Available data
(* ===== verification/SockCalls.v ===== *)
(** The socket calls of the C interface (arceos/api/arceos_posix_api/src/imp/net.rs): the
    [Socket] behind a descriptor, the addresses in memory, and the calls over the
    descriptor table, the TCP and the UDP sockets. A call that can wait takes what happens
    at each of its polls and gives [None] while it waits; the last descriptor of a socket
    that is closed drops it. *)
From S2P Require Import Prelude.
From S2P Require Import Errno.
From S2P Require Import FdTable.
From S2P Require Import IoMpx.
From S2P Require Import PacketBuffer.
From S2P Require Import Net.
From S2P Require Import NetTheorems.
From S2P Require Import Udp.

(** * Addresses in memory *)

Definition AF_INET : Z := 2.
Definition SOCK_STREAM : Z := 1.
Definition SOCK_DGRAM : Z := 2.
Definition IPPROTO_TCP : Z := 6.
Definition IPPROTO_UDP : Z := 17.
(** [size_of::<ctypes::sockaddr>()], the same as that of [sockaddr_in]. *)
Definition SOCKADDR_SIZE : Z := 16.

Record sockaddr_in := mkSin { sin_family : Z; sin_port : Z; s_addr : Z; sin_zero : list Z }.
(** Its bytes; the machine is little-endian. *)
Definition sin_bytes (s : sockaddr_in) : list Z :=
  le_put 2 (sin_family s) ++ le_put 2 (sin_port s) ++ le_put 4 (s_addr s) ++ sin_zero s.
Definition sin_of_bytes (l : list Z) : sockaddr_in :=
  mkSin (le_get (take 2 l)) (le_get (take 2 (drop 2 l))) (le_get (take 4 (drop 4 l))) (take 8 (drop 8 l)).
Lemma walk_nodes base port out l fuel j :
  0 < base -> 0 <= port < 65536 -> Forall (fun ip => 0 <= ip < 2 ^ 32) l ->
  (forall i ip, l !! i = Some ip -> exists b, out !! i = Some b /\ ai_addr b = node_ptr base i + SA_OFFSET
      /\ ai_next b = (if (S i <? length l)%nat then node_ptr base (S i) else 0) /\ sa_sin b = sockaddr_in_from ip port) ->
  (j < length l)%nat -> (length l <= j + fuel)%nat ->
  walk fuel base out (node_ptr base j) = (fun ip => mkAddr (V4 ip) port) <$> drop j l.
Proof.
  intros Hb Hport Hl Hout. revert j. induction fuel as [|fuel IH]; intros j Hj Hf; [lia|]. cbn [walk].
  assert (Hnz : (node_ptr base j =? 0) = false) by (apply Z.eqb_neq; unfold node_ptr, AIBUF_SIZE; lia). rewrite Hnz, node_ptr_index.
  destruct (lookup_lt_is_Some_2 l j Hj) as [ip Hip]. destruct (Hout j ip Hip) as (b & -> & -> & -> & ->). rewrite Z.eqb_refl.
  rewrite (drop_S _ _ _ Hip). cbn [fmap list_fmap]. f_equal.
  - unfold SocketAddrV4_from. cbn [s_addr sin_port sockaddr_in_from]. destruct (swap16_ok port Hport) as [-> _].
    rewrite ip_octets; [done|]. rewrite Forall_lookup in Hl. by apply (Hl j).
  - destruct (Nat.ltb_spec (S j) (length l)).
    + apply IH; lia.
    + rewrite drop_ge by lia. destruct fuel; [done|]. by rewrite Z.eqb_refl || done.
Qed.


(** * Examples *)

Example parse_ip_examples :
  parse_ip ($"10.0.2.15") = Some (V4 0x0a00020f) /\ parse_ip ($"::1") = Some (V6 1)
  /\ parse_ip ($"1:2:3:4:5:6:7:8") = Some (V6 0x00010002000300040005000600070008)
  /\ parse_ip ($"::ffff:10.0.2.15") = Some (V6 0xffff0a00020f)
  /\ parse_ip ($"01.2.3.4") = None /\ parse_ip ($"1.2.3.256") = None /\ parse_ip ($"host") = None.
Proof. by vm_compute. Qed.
---
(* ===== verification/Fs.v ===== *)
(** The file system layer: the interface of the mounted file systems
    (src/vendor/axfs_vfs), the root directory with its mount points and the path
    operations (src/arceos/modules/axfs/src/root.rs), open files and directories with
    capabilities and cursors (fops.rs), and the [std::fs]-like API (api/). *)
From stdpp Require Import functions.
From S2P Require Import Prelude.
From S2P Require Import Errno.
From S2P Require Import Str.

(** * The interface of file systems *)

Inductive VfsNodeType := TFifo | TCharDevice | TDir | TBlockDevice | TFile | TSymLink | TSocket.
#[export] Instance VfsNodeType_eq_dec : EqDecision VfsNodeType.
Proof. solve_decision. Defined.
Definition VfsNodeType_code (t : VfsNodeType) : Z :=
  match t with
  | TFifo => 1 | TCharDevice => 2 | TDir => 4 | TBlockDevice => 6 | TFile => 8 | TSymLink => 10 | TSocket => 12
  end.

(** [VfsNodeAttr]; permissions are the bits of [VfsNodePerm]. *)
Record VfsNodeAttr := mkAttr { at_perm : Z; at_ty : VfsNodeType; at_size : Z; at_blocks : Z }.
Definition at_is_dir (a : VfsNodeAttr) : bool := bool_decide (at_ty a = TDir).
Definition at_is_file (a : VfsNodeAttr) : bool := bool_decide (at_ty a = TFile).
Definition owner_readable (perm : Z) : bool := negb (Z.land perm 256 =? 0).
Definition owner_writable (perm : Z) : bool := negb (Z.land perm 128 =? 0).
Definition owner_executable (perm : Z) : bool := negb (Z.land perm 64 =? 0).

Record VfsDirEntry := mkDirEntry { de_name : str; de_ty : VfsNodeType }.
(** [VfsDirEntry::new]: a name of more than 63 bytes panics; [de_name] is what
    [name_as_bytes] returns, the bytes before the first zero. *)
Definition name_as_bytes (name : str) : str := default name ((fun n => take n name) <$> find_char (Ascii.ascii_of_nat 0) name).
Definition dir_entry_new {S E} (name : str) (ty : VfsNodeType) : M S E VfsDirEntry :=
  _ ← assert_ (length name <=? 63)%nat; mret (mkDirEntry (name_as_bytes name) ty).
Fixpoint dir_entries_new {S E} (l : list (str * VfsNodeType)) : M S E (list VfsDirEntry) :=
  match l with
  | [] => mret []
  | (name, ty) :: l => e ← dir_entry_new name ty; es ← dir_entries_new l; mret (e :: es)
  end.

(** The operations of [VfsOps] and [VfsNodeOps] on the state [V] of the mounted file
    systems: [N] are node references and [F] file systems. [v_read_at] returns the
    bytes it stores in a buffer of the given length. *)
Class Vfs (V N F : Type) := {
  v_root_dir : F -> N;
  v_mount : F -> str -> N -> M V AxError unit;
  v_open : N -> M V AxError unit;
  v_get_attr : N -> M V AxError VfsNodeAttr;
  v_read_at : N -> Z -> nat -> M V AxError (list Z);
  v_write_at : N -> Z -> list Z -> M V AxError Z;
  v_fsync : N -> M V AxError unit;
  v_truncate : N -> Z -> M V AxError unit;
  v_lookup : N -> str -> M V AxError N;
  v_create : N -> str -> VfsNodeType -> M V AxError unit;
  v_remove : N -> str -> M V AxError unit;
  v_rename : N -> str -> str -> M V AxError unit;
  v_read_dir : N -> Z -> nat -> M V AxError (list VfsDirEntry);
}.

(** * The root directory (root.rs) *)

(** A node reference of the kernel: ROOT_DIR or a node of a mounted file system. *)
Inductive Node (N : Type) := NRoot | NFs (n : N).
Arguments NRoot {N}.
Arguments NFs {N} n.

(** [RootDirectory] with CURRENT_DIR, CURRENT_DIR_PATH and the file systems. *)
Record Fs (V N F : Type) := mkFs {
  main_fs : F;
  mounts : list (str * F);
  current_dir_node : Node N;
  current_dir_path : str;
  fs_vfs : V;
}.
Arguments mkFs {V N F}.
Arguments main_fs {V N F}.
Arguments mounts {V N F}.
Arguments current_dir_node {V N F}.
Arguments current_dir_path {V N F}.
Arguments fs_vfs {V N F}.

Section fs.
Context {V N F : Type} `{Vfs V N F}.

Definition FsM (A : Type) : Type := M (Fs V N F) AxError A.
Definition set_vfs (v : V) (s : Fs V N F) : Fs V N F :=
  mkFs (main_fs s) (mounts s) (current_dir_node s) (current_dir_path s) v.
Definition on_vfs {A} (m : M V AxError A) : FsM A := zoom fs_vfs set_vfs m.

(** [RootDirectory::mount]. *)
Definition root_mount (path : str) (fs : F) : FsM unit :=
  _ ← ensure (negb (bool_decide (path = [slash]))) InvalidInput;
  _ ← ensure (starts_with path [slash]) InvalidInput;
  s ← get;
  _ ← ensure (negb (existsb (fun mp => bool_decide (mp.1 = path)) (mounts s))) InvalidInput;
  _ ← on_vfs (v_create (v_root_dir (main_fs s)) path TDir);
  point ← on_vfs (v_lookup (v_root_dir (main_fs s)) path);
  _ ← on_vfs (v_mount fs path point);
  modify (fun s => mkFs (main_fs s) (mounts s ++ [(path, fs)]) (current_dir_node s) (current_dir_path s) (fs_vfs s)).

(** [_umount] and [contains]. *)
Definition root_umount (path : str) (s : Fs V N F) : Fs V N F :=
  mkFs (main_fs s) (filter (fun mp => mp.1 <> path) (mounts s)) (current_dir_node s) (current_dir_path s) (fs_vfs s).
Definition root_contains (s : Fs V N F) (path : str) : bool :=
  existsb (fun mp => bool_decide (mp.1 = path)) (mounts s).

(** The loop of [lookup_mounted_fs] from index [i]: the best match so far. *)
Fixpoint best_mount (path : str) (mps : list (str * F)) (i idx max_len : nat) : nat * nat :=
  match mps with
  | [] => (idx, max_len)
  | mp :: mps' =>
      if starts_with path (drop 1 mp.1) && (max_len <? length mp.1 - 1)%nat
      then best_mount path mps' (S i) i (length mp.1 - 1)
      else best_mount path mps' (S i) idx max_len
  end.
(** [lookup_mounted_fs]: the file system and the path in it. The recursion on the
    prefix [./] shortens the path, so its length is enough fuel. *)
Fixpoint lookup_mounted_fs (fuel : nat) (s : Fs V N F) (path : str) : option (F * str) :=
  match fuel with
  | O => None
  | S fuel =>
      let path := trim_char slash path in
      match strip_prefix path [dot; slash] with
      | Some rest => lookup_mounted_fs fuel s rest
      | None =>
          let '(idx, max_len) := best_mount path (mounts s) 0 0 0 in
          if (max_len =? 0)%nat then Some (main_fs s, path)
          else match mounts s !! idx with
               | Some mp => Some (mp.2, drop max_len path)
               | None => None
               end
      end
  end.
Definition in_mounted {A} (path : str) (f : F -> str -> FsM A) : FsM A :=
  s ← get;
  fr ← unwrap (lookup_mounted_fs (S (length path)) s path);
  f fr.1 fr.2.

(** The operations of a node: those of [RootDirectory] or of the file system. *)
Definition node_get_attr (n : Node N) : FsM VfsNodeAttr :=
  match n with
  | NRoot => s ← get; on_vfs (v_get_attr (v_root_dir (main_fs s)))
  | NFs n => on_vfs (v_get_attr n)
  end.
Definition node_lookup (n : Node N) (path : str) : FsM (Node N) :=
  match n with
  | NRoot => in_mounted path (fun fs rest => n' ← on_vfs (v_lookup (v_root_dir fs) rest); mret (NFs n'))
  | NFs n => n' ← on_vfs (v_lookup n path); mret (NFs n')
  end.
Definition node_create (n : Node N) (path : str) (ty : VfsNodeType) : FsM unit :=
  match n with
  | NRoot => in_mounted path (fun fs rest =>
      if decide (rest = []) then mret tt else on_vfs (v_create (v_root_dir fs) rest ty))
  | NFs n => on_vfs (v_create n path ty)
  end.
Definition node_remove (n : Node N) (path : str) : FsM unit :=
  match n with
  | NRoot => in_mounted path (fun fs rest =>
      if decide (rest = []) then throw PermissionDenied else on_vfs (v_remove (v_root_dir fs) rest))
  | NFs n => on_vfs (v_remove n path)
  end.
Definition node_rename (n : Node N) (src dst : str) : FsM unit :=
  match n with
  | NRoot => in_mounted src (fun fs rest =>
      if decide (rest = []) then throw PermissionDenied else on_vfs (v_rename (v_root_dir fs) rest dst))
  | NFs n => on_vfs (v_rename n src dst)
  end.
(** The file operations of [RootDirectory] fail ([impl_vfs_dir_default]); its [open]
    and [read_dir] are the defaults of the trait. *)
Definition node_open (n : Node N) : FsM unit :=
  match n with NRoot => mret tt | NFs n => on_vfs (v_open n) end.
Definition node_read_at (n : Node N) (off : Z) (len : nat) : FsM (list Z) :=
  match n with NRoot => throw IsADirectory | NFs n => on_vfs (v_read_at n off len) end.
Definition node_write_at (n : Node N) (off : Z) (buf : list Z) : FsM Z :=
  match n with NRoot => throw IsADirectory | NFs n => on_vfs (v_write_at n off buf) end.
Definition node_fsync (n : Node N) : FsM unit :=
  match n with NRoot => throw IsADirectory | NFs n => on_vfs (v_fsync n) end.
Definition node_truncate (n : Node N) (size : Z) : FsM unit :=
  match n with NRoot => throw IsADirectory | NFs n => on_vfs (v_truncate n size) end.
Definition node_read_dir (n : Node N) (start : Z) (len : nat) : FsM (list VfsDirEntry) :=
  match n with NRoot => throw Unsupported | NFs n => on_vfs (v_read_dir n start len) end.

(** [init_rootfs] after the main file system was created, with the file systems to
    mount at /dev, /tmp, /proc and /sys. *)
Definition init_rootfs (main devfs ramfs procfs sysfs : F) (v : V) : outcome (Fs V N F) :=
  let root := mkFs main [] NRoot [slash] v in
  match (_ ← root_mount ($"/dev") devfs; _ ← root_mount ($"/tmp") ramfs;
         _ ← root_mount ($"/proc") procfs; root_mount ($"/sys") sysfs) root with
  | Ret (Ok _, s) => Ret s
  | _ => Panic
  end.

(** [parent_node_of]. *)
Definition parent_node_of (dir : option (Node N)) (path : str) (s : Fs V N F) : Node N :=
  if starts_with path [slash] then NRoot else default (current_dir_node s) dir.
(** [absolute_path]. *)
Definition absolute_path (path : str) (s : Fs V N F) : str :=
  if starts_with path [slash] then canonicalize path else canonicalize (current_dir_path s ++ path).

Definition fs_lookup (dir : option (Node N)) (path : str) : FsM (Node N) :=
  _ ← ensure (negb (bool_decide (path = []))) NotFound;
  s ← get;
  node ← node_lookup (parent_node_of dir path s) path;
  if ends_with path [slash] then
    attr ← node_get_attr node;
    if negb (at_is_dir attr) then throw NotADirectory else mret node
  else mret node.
...
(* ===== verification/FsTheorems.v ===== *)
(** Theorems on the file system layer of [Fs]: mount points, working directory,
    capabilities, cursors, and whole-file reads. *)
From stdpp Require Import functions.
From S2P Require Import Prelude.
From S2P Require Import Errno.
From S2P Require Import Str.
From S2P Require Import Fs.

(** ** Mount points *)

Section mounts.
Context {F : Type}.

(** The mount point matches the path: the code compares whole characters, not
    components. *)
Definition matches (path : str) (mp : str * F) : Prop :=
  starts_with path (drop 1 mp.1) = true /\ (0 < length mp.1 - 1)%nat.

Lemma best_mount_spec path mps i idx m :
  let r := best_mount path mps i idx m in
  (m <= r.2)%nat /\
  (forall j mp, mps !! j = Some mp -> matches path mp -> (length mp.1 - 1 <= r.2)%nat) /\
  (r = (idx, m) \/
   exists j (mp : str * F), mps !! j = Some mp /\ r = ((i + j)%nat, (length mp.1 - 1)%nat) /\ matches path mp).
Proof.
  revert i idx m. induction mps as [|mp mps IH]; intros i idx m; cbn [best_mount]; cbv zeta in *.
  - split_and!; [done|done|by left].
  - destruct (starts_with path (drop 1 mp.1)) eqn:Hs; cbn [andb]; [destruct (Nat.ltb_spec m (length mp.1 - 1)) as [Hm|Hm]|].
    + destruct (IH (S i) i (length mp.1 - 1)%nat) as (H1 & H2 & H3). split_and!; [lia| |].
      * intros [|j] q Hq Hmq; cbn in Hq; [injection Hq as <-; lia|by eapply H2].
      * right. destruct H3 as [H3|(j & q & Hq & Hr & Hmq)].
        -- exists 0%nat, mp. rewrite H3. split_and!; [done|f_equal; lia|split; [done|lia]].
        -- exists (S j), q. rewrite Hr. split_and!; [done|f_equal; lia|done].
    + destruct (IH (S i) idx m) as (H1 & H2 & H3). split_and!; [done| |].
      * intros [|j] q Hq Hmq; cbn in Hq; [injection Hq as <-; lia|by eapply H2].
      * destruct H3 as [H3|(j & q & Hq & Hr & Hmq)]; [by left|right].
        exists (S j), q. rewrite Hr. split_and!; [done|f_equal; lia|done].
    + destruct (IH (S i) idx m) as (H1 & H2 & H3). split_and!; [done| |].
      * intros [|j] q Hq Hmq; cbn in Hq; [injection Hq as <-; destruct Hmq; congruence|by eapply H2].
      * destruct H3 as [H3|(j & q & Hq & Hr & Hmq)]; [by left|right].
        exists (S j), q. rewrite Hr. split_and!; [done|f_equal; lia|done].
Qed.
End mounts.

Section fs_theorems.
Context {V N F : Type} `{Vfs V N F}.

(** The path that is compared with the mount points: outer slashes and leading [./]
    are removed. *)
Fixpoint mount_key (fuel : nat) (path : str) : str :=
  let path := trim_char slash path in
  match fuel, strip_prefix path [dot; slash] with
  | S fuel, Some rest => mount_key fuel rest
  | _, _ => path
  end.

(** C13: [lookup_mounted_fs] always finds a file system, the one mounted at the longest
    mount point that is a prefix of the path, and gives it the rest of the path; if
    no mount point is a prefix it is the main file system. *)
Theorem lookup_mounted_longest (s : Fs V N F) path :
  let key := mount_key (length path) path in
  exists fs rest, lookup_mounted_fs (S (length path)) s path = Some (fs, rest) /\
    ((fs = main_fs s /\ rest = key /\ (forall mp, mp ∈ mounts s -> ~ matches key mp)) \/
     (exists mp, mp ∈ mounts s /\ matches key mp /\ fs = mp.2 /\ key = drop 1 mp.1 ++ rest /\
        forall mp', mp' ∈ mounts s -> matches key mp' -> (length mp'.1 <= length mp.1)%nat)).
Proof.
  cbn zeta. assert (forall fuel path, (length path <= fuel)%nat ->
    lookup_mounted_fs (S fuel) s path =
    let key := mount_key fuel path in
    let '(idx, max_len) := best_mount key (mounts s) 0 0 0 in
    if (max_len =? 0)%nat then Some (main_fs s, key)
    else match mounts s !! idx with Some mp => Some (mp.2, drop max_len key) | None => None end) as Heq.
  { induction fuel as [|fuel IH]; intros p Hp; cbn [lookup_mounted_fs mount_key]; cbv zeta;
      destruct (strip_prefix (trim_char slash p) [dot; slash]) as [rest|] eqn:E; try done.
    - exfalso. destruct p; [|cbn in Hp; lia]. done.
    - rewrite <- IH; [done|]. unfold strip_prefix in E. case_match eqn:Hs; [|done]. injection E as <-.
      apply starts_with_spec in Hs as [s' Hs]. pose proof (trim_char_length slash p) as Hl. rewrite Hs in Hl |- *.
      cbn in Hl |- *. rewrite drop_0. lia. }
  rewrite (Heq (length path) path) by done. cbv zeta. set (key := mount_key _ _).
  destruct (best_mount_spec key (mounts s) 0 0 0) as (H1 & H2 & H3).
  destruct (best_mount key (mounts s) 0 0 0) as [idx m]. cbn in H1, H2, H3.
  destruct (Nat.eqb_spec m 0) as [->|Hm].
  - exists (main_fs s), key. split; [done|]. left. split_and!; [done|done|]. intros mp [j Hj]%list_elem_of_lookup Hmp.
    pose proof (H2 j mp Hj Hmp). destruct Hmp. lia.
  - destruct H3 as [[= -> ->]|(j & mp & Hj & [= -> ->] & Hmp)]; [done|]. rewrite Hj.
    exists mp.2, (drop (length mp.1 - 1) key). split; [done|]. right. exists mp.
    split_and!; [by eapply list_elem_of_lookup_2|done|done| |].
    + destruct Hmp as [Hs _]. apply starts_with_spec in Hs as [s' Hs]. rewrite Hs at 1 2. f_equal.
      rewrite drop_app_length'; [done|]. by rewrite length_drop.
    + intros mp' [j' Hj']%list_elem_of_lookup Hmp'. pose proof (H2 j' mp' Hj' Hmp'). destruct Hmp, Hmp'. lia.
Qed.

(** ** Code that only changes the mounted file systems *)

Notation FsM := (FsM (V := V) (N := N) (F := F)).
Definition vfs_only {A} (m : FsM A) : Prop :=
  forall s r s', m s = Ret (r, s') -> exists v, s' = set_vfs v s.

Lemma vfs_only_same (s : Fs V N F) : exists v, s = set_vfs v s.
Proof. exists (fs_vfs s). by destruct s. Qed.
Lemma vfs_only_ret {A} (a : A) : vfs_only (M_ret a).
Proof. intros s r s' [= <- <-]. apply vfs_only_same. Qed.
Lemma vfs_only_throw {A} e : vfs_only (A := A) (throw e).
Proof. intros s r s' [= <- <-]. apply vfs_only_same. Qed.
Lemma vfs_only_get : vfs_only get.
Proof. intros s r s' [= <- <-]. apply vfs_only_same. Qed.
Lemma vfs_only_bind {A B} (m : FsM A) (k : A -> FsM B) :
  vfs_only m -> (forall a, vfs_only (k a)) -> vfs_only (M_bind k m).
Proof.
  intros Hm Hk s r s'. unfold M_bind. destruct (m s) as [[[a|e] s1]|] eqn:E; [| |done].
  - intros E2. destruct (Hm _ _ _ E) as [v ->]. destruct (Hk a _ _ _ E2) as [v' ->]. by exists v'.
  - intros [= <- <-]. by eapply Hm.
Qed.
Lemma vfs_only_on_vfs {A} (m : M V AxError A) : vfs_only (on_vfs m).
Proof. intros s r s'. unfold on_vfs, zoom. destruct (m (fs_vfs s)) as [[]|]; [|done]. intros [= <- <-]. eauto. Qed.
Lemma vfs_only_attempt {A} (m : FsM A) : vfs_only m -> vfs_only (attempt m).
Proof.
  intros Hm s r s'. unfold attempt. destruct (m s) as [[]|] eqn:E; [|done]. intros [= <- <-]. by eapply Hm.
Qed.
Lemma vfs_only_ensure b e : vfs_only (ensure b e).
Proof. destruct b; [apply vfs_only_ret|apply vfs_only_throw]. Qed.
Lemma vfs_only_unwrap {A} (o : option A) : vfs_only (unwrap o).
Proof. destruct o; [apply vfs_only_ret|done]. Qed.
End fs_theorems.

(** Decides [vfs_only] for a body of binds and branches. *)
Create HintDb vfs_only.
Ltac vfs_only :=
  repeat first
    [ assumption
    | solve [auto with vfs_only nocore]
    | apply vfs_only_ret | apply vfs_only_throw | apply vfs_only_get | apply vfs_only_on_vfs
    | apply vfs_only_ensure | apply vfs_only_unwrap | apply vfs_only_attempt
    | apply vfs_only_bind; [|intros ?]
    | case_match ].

What you are asked to do
Lines containing the string "Lemma" are the ones to copy from the entries above.

Solution to this exercise
Lemma walk_nodes base port out l fuel j :
Lemma best_mount_spec path mps i idx m :
Lemma vfs_only_same (s : Fs V N F) : exists v, s = set_vfs v s.
Lemma vfs_only_ret {A} (a : A) : vfs_only (M_ret a).
Lemma vfs_only_throw {A} e : vfs_only (A := A) (throw e).
Lemma vfs_only_get : vfs_only get.
Lemma vfs_only_bind {A B} (m : FsM A) (k : A -> FsM B) :
Lemma vfs_only_on_vfs {A} (m : M V AxError A) : vfs_only (on_vfs m).
Lemma vfs_only_attempt {A} (m : FsM A) : vfs_only m -> vfs_only (attempt m).
Lemma vfs_only_ensure b e : vfs_only (ensure b e).
Lemma vfs_only_unwrap {A} (o : option A) : vfs_only (unwrap o).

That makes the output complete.